2nd marriage - Dawn -was with a girl I met at Baton Rouge school of computers in 1993, got her pregnant and married her in May 1993. she was from Potsville Arkansas. it was a loveless marriage, but I loved the kids and stayed in it for them, then in 2009 she went nuts, found out once we split, she would start drinking at 12 noon, vodka, then when I would get home from work she'd be drinking beer. she was cheating and all kinds of crazy stuff, spending my money as fast as she could. I left her in Nov 2009 and the kids ended up with me, I recall that divorce ran me about 9,000.00

Carla worked with me at the State capital since 2007, we were friends and she watched me go thru my splitup/divorce, she would talk to me and tell me things to try to fix the marriage, but Dawn was hell bent on ruining everything and she did.

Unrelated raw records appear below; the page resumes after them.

(** What is asked of an operation: a turn has no SHA-256 collision with a stored one;
    and for exact counters also that the characters of its text are single bytes, and
    that a prune finds its records as the query left them. *)
Definition regular (exact : bool) (db : DB) (op : Op) : Prop :=
  match op with
  | OAppend _ _ _ content _ _ =>
      (exact = true → LENGTH content = Z.of_nat (slen content))
      ∧ ∀ id rc, db_records db !! id = Some rc → Sum256 (rc_Content rc) = Sum256 content → rc_Content rc = content
  | OPrune ids => exact = true → Forall (λ id, recordPending (db_outbox db) id = false) ids
  | _ => True
  end.

Inductive reached (exact : bool) : DB → Prop :=
  | reached_empty : reached exact emptyDB
  | reached_op db op : reached exact db → regular exact db op → reached exact (apply_op op db).

Lemma regular_weaken db op : regular true db op → regular false db op.
Proof. destruct op; cbn; try done. intros [_ ?]. by split. Qed.

Lemma reached_weaken db : reached true db → reached false db.
Proof. induction 1; constructor; auto using regular_weaken. Qed.

Record Inv (exact : bool) (db : DB) : Prop := mkInv
  { inv_rows : ∀ key r, db_outbox db !! key = Some r → key.1 = rw_Record r ∧ is_Some (db_records db !! rw_Record r);
    inv_recs : ∀ id rc, db_records db !! id = Some rc →
      0 ≤ LENGTH (rc_Content rc) ∧ within exact (LENGTH (rc_Content rc)) (Z.of_nat (slen (rc_Content rc))) ∧ rc_Hash rc = Sum256 (rc_Content rc);
    inv_jobs : within exact (countJobs (db_outbox db)) (db_jobs db);
    inv_bytes : within exact (sumBytes LENGTH (db_records db) (db_outbox db)) (db_bytes db) }.

Lemma within_move exact a b a' b' : within exact a b → a' - a ≤ b' - b → (exact = true → a' - a = b' - b) → within exact a' b'.
Proof. destruct exact; cbn; [intros -> _ Hx; specialize (Hx eq_refl)|intros ? ? _]; lia. Qed.

Lemma within_le exact a b : within exact a b → a ≤ b.
Proof. destruct exact; cbn; lia. Qed.

Lemma within_refl exact a : within exact a a.
Proof. destruct exact; cbn; lia. Qed.

Lemma recordPending_at outbox key r : outbox !! key = Some r → pending r = true → recordPending outbox (rw_Record r) = true.
Proof. intros Hr Hp. apply recordPending_spec. eauto. Qed.

Lemma countJobs_nonneg outbox : 0 ≤ countJobs outbox.
Proof. apply msum_nonneg. intros _ r _. destruct (pending r); lia. Qed.

Lemma sumBytes_nonneg exact db outbox : Inv exact db → 0 ≤ sumBytes LENGTH (db_records db) outbox.
Proof. intros Hi. apply msum_nonneg. intros id rc Hrc. pose proof (proj1 (inv_recs _ _ Hi id rc Hrc)). destruct (recordPending _ _); lia. Qed.

(** A row changes its state; the counters must follow. *)
Lemma Inv_setRow exact db key r r' rc receipts jobs bytes :
  Inv exact db → db_outbox db !! key = Some r → db_records db !! rw_Record r = Some rc → rw_Record r' = rw_Record r →
  jobs = db_jobs db - pend1 r + pend1 r' →
  bytes = db_bytes db - bytesIf LENGTH (recordPending (db_outbox db) (rw_Record r)) rc
          + bytesIf LENGTH (recordPending (<[key := r']> (db_outbox db)) (rw_Record r)) rc →
  Inv exact (mkDB (db_records db) (<[key := r']> (db_outbox db)) receipts jobs bytes).
Proof.
  intros Hi Hr Hrc He -> ->. split; cbn [db_outbox db_records db_jobs db_bytes].
  - intros k x Hx. destruct (decide (k = key)) as [->|].
    + rewrite lookup_insert_eq in Hx. simplify_eq. rewrite He. apply (inv_rows _ _ Hi key r Hr).
    + rewrite lookup_insert_ne in Hx by done. apply (inv_rows _ _ Hi k x Hx).
  - apply (inv_recs _ _ Hi).
  - pose proof (countJobs_update _ key r r' Hr). eapply within_move; [apply (inv_jobs _ _ Hi)|intros; lia..].
  - assert (Hb := sumBytes_change LENGTH (db_records db) (db_outbox db) (<[key := r']> (db_outbox db)) _ rc Hrc).
    eapply within_move; [apply (inv_bytes _ _ Hi)|intros; rewrite Hb; [lia|]..]; intros id' Hne;
      (apply recordPending_other; [|congruence]); intros r0 Hr0; congruence.
Qed.

(** A pending row stays pending. *)
Lemma Inv_stay exact db key r r' :
  Inv exact db → db_outbox db !! key = Some r → rw_Record r' = rw_Record r → pending r = true → pending r' = true →
  Inv exact (with_outbox (<[key := r']> (db_outbox db)) db).
Proof.
  intros Hi Hr He Hp Hp'. destruct (proj2 (inv_rows _ _ Hi key r Hr)) as [rc Hrc].
  eapply Inv_setRow; [done..| |].
  - unfold pend1. rewrite Hp, Hp'. lia.
  - rewrite (recordPending_at _ key r Hr Hp), <- He, (recordPending_at _ key r'); [|apply lookup_insert_eq|done]. lia.
Qed.

(** A pending row leaves, and [decrementPendingCounter] takes it off. *)
Lemma Inv_leave exact db key r r' rc :
  Inv exact db → db_outbox db !! key = Some r → db_records db !! rw_Record r = Some rc → rw_Record r' = rw_Record r →
  pending r = true → pending r' = false →
  Inv exact (decrementPendingCounter (rw_Record r) (LENGTH (rc_Content rc)) (with_outbox (<[key := r']> (db_outbox db)) db)).
Proof.
  intros Hi Hr Hrc He Hp Hp'. unfold decrementPendingCounter, with_counters, with_outbox.
  cbn [db_outbox db_records db_jobs db_bytes db_receipts].
  pose proof (countJobs_update _ key r r' Hr) as Hc. pose proof (countJobs_nonneg (<[key := r']> (db_outbox db))) as Hc0.
  pose proof (sumBytes_nonneg exact db (<[key := r']> (db_outbox db)) Hi) as Hb0.
  assert (Hb : sumBytes LENGTH (db_records db) (<[key := r']> (db_outbox db))
    = sumBytes LENGTH (db_records db) (db_outbox db) - LENGTH (rc_Content rc) + bytesIf LENGTH (recordPending (<[key := r']> (db_outbox db)) (rw_Record r)) rc).
  { rewrite (sumBytes_change LENGTH _ (db_outbox db) _ (rw_Record r) rc Hrc).
    - by rewrite (recordPending_at _ key r Hr Hp).
    - intros id' Hne. apply recordPending_other; [|congruence]. intros r0 Hr0. congruence. }
  unfold pend1 in Hc. rewrite Hp, Hp' in Hc. pose proof (within_le _ _ _ (inv_jobs _ _ Hi)).
  pose proof (within_le _ _ _ (inv_bytes _ _ Hi)). pose proof (proj1 (inv_recs _ _ Hi _ rc Hrc)).
  eapply Inv_setRow; [done..| |].
  - unfold pend1. rewrite Hp, Hp'. destruct (Z.ltb_spec 0 (db_jobs db)); lia.
  - rewrite (recordPending_at _ key r Hr Hp). unfold bytesIf in *.
    destruct (recordPending (<[key := r']> _) _); destruct (Z.ltb_spec (if true then 0 else 0) (db_bytes db));
      destruct (Z.ltb_spec (LENGTH (rc_Content rc)) (db_bytes db)); cbn [bytesIf] in *; lia.
Qed.

Lemma Inv_receipts exact db receipts : Inv exact db → Inv exact (mkDB (db_records db) (db_outbox db) receipts (db_jobs db) (db_bytes db)).
Proof. intros [? ? ? ?]. by split. Qed.

Lemma eligible_pending p now key r : eligible p now (key, r) = true → key.2 = p ∧ pending r = true.
Proof.
  unfold eligible, pending. cbn. intros [->%String.eqb_eq Hor]%andb_true_iff. split; [done|].
  apply orb_true_iff in Hor as [[-> _]%andb_true_iff|[-> _]%andb_true_iff]; [done|apply orb_true_r].
Qed.

(** What a successful claim did. *)
Lemma Claim_inv db p now job db' :
  Claim s db p now = inr (Some (job, db')) →
  ∃ key r rc, db_outbox db !! key = Some r ∧ eligible p now (key, r) = true ∧ db_records db !! rw_Record r = Some rc
    ∧ (∀ key' r', db_outbox db !! key' = Some r' → eligible p now (key', r') = true → earlier (key, r) (key', r') = true)
    ∧ let r1 := with_state stateRunning (rw_Attempts r + 1) (now + s_lease s) (rw_Next r) (rw_Error r) now r in
      job = jobOf key r1 rc ∧ db' = with_outbox (<[key := r1]> (db_outbox db)) db.
Proof.
  unfold Claim. intros (u & _ & Hm)%rbind_inr. destruct (firstOf _) as [[key r]|] eqn:E; [|done].
  apply firstOf_some in E as [Hin Hmin]. destruct (db_records db !! _) as [rc|] eqn:Erc; [|done]. simplify_eq.
  apply list_elem_of_In, filter_In in Hin as [Hin%list_elem_of_In%elem_of_map_to_list Hel].
  exists key, r, rc. split_and!; try done. intros key' r' Hr' Hel'. apply Hmin.
  apply list_elem_of_In, filter_In. split; [by apply list_elem_of_In, elem_of_map_to_list|done].
Qed.

Lemma Inv_Claim exact db p now job db' : Inv exact db → Claim s db p now = inr (Some (job, db')) → Inv exact db'.
Proof.
  intros Hi (key & r & rc & Hr & Hel & Hrc & _ & _ & ->)%Claim_inv. apply eligible_pending in Hel as [_ Hp].
  by eapply Inv_stay.
Qed.

Lemma Inv_Ack exact db p id now : Inv exact db → Inv exact (Ack LENGTH db p id now).
Proof.
  intros Hi. unfold Ack. destruct (db_outbox db !! (id, p)) as [r|] eqn:Hr; [|done].
  destruct (db_records db !! rw_Record r) as [rc|] eqn:Hrc; [|done]. destruct (pending r) eqn:Hp; [|done].
  apply Inv_receipts. by apply Inv_leave.
Qed.

Lemma Inv_Retry exact db p id cause now : Inv exact db → Inv exact (Retry LENGTH s db p id cause now).
Proof.
  intros Hi. unfold Retry. destruct (db_outbox db !! (id, p)) as [r|] eqn:Hr; [|done].
  destruct (db_records db !! rw_Record r) as [rc|] eqn:Hrc; [|done]. destruct (pending r) eqn:Hp; [|done]. cbn [negb].
  destruct (s_maxAttempts s <=? rw_Attempts r); [by apply Inv_leave|by eapply Inv_stay].
Qed.

Lemma Inv_RetryDead exact db p id now db' : Inv exact db → RetryDead LENGTH s db p id now = inr db' → Inv exact db'.
Proof.
  intros Hi. unfold RetryDead. intros (u & _ & Hm)%rbind_inr. destruct (db_outbox db !! _) as [r|] eqn:Hr; [|done].
  destruct (db_records db !! rw_Record r) as [rc|] eqn:Hrc; [|done].
  apply rbind_inr in Hm as (? & Hd%guard_inr & (? & _ & (? & _ & Hm)%rbind_inr)%rbind_inr). simplify_eq.
  apply negb_false_iff, bool_decide_eq_true in Hd.
  assert (Hp : pending r = false) by (unfold pending; by rewrite Hd).
  unfold with_counters, with_outbox. cbn [db_outbox db_records db_jobs db_bytes db_receipts]. eapply Inv_setRow; [done..| |].
  - unfold pend1. rewrite Hp. change (pending (with_state stateQueued 0 0 0 "" now r)) with true. cbn beta iota. lia.
  - assert (Hnew : recordPending (<[(TrimSpace id, TrimSpace p) := with_state stateQueued 0 0 0 "" now r]> (db_outbox db)) (rw_Record r) = true).
    { eapply (recordPending_at _ _ (with_state stateQueued 0 0 0 "" now r)); [apply lookup_insert_eq|done]. }
    rewrite Hnew. unfold bytesIf. destruct (recordPending (db_outbox db) _); lia.
Qed.

(** ** A turn is appended *)

Lemma insertIgnore_lookup outbox k r key :
  insertIgnore k r outbox !! key = match outbox !! key with Some x => Some x | None => if bool_decide (key = k) then Some r else None end.
Proof.
  unfold insertIgnore. destruct (decide (key = k)) as [->|Hne].
  - rewrite bool_decide_eq_true_2 by done. destruct (outbox !! k) eqn:E; [by rewrite E|by rewrite lookup_insert_eq].
  - rewrite bool_decide_eq_false_2 by done. destruct (outbox !! k); [|rewrite lookup_insert_ne by done]; by destruct (outbox !! key).
Qed.

Lemma enqueue_lookup id now ps outbox key :
  enqueue id now ps outbox !! key
  = match outbox !! key with
    | Some r => Some r
    | None => if bool_decide (key.1 = id ∧ key.2 ∈ ps) then Some (newRow id now now) else None
    end.
Proof.
  revert outbox. induction ps as [|p ps IH]; intros outbox.
  - cbn. rewrite bool_decide_eq_false_2 by (intros [_ ?%elem_of_nil]; done). by destruct (outbox !! key).
  - change (enqueue id now (p :: ps) outbox) with (enqueue id now ps (insertIgnore (id, p) (newRow id now now) outbox)).
    rewrite IH, insertIgnore_lookup. destruct (outbox !! key); [done|]. destruct key as [i q]. cbn [fst snd].
    repeat case_bool_decide; set_solver.
Qed.

Lemma missing_pos outbox id ps : 0 < missing outbox id ps ↔ ∃ p, p ∈ ps ∧ outbox !! (id, p) = None.
Proof.
  unfold missing. set (l := List.filter _ ps). split.
  - intros Hl. destruct l as [|p l'] eqn:E; [cbn in Hl; lia|]. exists p.
    assert (Hin : In p l) by (rewrite E; left; done). apply filter_In in Hin as [? ?%bool_decide_eq_true]. by rewrite list_elem_of_In.
  - intros (p & Hp & Hn). assert (Hin : In p l).
    { apply filter_In. split; [by apply list_elem_of_In|]. by apply bool_decide_eq_true. }
    destruct l; [done|cbn; lia].
Qed.

Lemma missing_nonneg outbox id ps : 0 ≤ missing outbox id ps.
Proof. unfold missing. lia. Qed.

Lemma countJobs_enqueue id now ps outbox : NoDup ps → countJobs (enqueue id now ps outbox) = countJobs outbox + missing outbox id ps.
Proof.
  intros Hnd. revert outbox. induction Hnd as [|p ps Hp Hnd IH]; intros outbox; [cbn; unfold missing; cbn; lia|].
  change (enqueue id now (p :: ps) outbox) with (enqueue id now ps (insertIgnore (id, p) (newRow id now now) outbox)).
  rewrite IH. unfold insertIgnore, missing. cbn [List.filter]. destruct (outbox !! (id, p)) eqn:E; [done|].
  rewrite countJobs_insert by done. rewrite (bool_decide_eq_true_2 (None = None)) by done. cbn [length].
  rewrite (filter_ext_in (λ q, bool_decide (<[(id, p) := newRow id now now]> outbox !! (id, q) = None)) (λ q, bool_decide (outbox !! (id, q) = None))).
  - change (pend1 (newRow id now now)) with 1. lia.
  - intros q Hq. rewrite lookup_insert_ne; [done|]. intros [= <-]. by apply Hp, list_elem_of_In.
Qed.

Carla was divorced for many years and had ended a relationship with a boyfriend, she had been free for 1.5 years

After I had left Dawn, maybe 6 weeks went by and Carla asked me if I wanted to hang out one weekend, so I did, we went play pool and eat out at a restaurant. we hung out for about 3 weeks as friends, then one evening I went to her house to cook supper and we ended up in her spare room looking at picture albums and we kissed, neither of us saw that coming, at least I didn't, she was/is HOT and I was attracted but I never thought she would go for me. from that point on it's just been bliss! we dated from Jan 2010 till May 2014 when we got married. I have never been in a relationship like this. we don't argue, she lets me do all the hunting and fishing I want, she likes to fish, I let her go with her friends all she wants, she loves the Arts and shows. And of course we do lots together.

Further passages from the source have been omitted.